AVAILABLE RECORDS below:

(** A task sends at most its two notifications, and ends with one write. *)
Lemma deliver_task_ends a event m (sv : Server DB) res :
  task_wf a → dsn_wf (tk_dsn1 a) → dsn_wf (tk_dsn2 a) → Forall domain_wf (domains m) →
  deliver_task a event m sv = Some res →
  Forall domain_wf (domains (tr_message res)) ∧
  ∃ sv1, extends [dsn_id (tk_dsn1 a); dsn_id (tk_dsn2 a)] sv sv1 ∧ ends_with a event sv1 (tr_message res) res.
Proof.
  intros [Ha Hsend Hdue Hnext] Hw1 Hw2 Hm. unfold SmtpDelivery.deliver_task, has_pending_delivery.
  pose proof (expire_domains_wf (tk_pending_now a) 0 (domains m) (recipients m) Hm) as Hm1.
  destruct (expire_domains _ 0 _ _) as [[ds1 rs1] pending]. cbn [fst] in Hm1.
  destruct (send_dsn (tk_dsn1 a) _ sv) as [[[dsn1 m2] sv2]|] eqn:Hd1; [|done]. cbn [mbind option_bind].
  pose proof (send_dsn_wf _ _ _ _ _ _ Hd1 Hm1) as Hm2. apply send_dsn_extends in Hd1; [|done].
  assert (extends [dsn_id (tk_dsn1 a); dsn_id (tk_dsn2 a)] sv sv2) as Hext.
  { apply (extends_app [_] [_] sv sv2 sv2 Hd1), extends_refl. }
  destruct pending.
  2: { pose proof (ends_remove a event sv2 m2 [dsn1] Reload) as He. destruct (remove _ _ _ _ _ _ _).
       intros [= <-]. by eauto. }
  destruct (tk_check_now a <? next_delivery_event (tk_due_now a) m2).
  { pose proof (ends_save a event sv2 m2 [dsn1] (Some (ev_due event)) (Some (next_delivery_event (tk_due_now a) m2)) Reload)
      as He.
    destruct (save_changes _ _ _ _ _ _ _ _). intros [= <-]. split; [done|]. exists sv2. split; [done|]. apply He.
    split; [done|]. apply earliest_fits; [done|done|]. by intros d []. }
  destruct (tk_sender_throttle a) as [err|].
  { intros [= <-]. pose proof (throttled_ends a event err m2 [dsn1] sv2 Hsend Hm2) as He. pose proof He as [-> _]. by eauto. }
  destruct (domain_loop _ _ _ _ _ _) as [[[ds3 rs3] oh]|] eqn:Hloop; [|done]. cbn [mbind option_bind].
  assert (Forall domain_wf ds3) as Hm3 by (by eapply domain_loop_wf).
  destruct (send_dsn (tk_dsn2 a) _ sv2) as [[[dsn2 m4] sv4]|] eqn:Hd2; [|done]. cbn [mbind option_bind].
  pose proof (send_dsn_wf _ _ _ _ _ _ Hd2 Hm3) as Hm4. apply send_dsn_extends in Hd2; [|done].
  intros [= <-]. pose proof (conclude_ends a event m4 oh [dsn1; dsn2] sv4 Hnext Hm4) as He. pose proof He as [-> _].
  split; [done|]. exists sv4. split; [|done]. by apply (extends_app [_] [_] sv sv2 sv4).
Qed.

(** A write succeeds when the engine does. *)
Lemma ending_ok op engine (sv : Server DB) :
  (∃ moved m, op = DoSave engine moved m) ∨ (∃ prev m, op = DoRemove engine prev m) →
  (spool_exec op sv).1 = bool_decide (engine = None).
Proof.
  intros [(moved & m & ->)|(prev & m & ->)]; cbn [SmtpQueue.spool_exec].
  - unfold save_changes. destruct (release_quota m builder_new) as [m' b].
    set (b' := match fst <$> moved with Some _ => _ | None => _ end).
    assert (plain (DB := DB) b') as Hb' by (unfold b'; destruct moved as [[prev next]|];
      cbn [fmap option_fmap option_map fst snd]; plain_batch).
    rewrite store_write_plain by (unfold set; apply plain_app; split; [done|plain_batch]). by destruct engine.
  - unfold remove, give_back, add. set (weight k := i64 (- quota_weight (size m) k)).
    rewrite (foldl_batch (add_op weight)). rewrite store_write_plain by plain_batch. by destruct engine.
Qed.

Definition task_ids (a : TaskAnswers) : list Z := [dsn_id (tk_dsn1 a); dsn_id (tk_dsn2 a)].

Definition task_ok (a : TaskAnswers) : Prop :=
  task_wf a ∧ dsn_wf (tk_dsn1 a) ∧ dsn_wf (tk_dsn2 a) ∧ ∀ i, dm_schedule (tk_domain a i) ≠ [].

(** What is in the queue for the id of the message after its task. *)
Definition task_entry (a : TaskAnswers) (before : Message * Z) (res : TaskResult (DB := DB))
    (after : option (Message * Z)) : Prop :=
  match tk_engine a with
  | Some _ => after = Some before
  | None =>
      if tr_removed res then after = None
      else ∃ due, after = Some ((release_quota (tr_message res) builder_new).1, due) ∧ fits 64 due
  end.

End of AVAILABLE RECORDS.

▸ WHAT THE TASK ASKS:
In the entries above, find every line with the word "mbind" and list it.

▸ RESULT:
  destruct (send_dsn (tk_dsn1 a) _ sv) as [[[dsn1 m2] sv2]|] eqn:Hd1; [|done]. cbn [mbind option_bind].
  destruct (domain_loop _ _ _ _ _ _) as [[[ds3 rs3] oh]|] eqn:Hloop; [|done]. cbn [mbind option_bind].
  destruct (send_dsn (tk_dsn2 a) _ sv2) as [[[dsn2 m4] sv4]|] eqn:Hd2; [|done]. cbn [mbind option_bind].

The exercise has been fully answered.